Work to be completed => With the line containing "userId <> 0 ->" as the starting point, output every line of the data below through its final line, character for character.

Task material =>
○ ○ ○

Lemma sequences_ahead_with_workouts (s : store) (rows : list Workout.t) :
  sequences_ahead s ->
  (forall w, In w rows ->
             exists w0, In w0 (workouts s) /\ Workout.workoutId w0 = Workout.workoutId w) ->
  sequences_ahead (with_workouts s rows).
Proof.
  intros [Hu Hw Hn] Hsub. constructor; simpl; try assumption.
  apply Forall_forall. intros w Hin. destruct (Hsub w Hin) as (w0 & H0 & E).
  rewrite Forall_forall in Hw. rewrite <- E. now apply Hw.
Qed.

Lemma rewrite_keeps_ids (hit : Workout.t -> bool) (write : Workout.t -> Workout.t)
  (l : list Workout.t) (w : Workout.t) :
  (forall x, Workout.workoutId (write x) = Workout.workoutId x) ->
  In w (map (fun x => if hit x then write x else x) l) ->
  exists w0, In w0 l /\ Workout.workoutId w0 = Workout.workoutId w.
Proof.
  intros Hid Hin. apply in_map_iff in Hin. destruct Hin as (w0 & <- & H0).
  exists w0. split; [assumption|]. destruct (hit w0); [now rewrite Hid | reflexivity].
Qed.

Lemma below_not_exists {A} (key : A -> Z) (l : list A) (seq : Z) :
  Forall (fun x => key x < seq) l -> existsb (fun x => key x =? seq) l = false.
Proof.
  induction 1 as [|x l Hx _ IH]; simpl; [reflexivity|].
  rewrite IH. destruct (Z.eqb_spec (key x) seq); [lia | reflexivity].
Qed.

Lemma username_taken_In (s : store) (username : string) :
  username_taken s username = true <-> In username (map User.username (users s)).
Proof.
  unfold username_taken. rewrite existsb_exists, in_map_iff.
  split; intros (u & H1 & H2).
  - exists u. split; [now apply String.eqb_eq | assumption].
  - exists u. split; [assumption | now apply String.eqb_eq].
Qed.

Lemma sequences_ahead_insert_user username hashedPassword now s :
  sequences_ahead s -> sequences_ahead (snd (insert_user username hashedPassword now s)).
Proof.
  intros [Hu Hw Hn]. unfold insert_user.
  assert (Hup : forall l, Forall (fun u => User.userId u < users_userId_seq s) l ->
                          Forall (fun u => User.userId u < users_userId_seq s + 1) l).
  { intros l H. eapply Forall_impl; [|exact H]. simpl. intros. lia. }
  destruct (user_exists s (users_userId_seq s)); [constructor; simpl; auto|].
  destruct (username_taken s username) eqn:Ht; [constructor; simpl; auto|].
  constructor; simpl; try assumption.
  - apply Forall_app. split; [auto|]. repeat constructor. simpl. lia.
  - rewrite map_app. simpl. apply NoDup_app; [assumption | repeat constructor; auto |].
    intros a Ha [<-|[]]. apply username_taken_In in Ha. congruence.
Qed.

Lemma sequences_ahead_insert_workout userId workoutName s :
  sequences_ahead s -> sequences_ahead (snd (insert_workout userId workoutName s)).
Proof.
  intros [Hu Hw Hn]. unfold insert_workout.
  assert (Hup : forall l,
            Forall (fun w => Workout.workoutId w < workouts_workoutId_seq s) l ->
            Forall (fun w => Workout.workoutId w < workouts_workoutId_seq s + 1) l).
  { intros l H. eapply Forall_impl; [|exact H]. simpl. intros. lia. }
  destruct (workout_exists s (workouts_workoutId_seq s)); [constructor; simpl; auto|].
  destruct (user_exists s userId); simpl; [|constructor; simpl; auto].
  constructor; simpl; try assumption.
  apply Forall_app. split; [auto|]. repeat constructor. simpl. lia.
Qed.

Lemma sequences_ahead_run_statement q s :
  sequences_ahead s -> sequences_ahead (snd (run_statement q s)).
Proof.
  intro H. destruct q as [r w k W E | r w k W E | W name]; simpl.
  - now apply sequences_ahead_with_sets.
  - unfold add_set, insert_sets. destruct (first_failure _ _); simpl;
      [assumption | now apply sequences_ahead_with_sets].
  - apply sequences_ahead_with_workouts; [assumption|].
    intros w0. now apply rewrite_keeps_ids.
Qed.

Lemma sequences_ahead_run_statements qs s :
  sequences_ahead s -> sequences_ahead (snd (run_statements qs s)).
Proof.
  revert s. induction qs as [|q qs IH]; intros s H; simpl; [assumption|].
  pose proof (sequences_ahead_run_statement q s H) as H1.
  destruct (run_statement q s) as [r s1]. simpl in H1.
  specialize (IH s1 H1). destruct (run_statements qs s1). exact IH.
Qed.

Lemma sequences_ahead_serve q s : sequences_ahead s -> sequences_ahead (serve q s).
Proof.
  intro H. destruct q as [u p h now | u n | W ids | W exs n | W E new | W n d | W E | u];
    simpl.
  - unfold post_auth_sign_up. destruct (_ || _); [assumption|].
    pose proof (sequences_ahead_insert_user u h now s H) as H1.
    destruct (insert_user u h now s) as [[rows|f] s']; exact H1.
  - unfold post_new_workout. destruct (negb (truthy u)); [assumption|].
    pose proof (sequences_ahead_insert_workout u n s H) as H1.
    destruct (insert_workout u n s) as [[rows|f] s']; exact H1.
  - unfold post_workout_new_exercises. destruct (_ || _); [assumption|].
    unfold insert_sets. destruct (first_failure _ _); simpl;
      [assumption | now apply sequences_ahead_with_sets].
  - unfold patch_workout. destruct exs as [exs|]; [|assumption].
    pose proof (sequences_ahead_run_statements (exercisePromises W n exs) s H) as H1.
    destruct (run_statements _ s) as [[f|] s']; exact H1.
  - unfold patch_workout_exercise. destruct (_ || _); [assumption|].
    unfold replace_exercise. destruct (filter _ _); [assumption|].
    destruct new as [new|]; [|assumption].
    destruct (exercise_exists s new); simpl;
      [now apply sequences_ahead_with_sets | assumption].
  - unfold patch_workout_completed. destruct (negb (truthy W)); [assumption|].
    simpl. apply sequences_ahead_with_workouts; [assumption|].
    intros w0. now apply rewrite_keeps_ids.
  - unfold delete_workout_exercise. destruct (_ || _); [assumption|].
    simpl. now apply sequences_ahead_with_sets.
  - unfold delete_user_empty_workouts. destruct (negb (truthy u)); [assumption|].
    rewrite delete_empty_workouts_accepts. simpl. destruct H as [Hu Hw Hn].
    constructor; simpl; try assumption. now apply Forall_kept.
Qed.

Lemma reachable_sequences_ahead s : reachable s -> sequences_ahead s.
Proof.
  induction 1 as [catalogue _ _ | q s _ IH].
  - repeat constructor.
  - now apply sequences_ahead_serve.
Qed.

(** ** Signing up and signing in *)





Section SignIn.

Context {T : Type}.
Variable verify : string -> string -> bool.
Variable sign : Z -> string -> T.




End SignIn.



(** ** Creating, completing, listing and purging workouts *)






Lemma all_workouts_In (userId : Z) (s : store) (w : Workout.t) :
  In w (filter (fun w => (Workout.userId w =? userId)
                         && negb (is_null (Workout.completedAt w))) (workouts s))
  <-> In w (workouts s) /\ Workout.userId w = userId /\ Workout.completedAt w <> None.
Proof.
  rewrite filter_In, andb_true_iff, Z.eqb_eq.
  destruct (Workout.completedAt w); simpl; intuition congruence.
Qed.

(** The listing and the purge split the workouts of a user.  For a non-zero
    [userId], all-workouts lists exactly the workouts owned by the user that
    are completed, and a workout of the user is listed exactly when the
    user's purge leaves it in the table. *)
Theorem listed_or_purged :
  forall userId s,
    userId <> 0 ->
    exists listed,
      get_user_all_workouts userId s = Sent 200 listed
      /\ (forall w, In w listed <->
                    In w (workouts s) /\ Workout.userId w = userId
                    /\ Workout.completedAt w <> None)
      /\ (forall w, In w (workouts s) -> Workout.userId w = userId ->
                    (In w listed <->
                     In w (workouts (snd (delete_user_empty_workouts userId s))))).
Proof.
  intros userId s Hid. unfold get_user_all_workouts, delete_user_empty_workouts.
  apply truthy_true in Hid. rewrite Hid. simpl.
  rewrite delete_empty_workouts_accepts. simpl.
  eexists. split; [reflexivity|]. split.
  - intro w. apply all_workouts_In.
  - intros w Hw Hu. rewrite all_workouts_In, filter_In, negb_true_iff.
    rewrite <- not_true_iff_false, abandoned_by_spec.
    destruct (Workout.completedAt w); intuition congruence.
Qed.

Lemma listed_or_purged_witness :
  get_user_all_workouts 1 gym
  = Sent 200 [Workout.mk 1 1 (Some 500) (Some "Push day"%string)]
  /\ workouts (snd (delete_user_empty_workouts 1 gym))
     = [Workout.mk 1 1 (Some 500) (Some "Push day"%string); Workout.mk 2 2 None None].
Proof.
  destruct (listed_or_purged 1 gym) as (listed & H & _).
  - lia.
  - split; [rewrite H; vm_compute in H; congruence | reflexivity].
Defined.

○ ○ ○

Answer space =>
    userId <> 0 ->
    exists listed,
      get_user_all_workouts userId s = Sent 200 listed
      /\ (forall w, In w listed <->
                    In w (workouts s) /\ Workout.userId w = userId
                    /\ Workout.completedAt w <> None)
      /\ (forall w, In w (workouts s) -> Workout.userId w = userId ->
                    (In w listed <->
                     In w (workouts (snd (delete_user_empty_workouts userId s))))).
Proof.
  intros userId s Hid. unfold get_user_all_workouts, delete_user_empty_workouts.
  apply truthy_true in Hid. rewrite Hid. simpl.
  rewrite delete_empty_workouts_accepts. simpl.
  eexists. split; [reflexivity|]. split.
  - intro w. apply all_workouts_In.
  - intros w Hw Hu. rewrite all_workouts_In, filter_In, negb_true_iff.
    rewrite <- not_true_iff_false, abandoned_by_spec.
    destruct (Workout.completedAt w); intuition congruence.
Qed.

Lemma listed_or_purged_witness :
  get_user_all_workouts 1 gym
  = Sent 200 [Workout.mk 1 1 (Some 500) (Some "Push day"%string)]
  /\ workouts (snd (delete_user_empty_workouts 1 gym))
     = [Workout.mk 1 1 (Some 500) (Some "Push day"%string); Workout.mk 2 2 None None].
Proof.
  destruct (listed_or_purged 1 gym) as (listed & H & _).
  - lia.
  - split; [rewrite H; vm_compute in H; congruence | reflexivity].
Defined.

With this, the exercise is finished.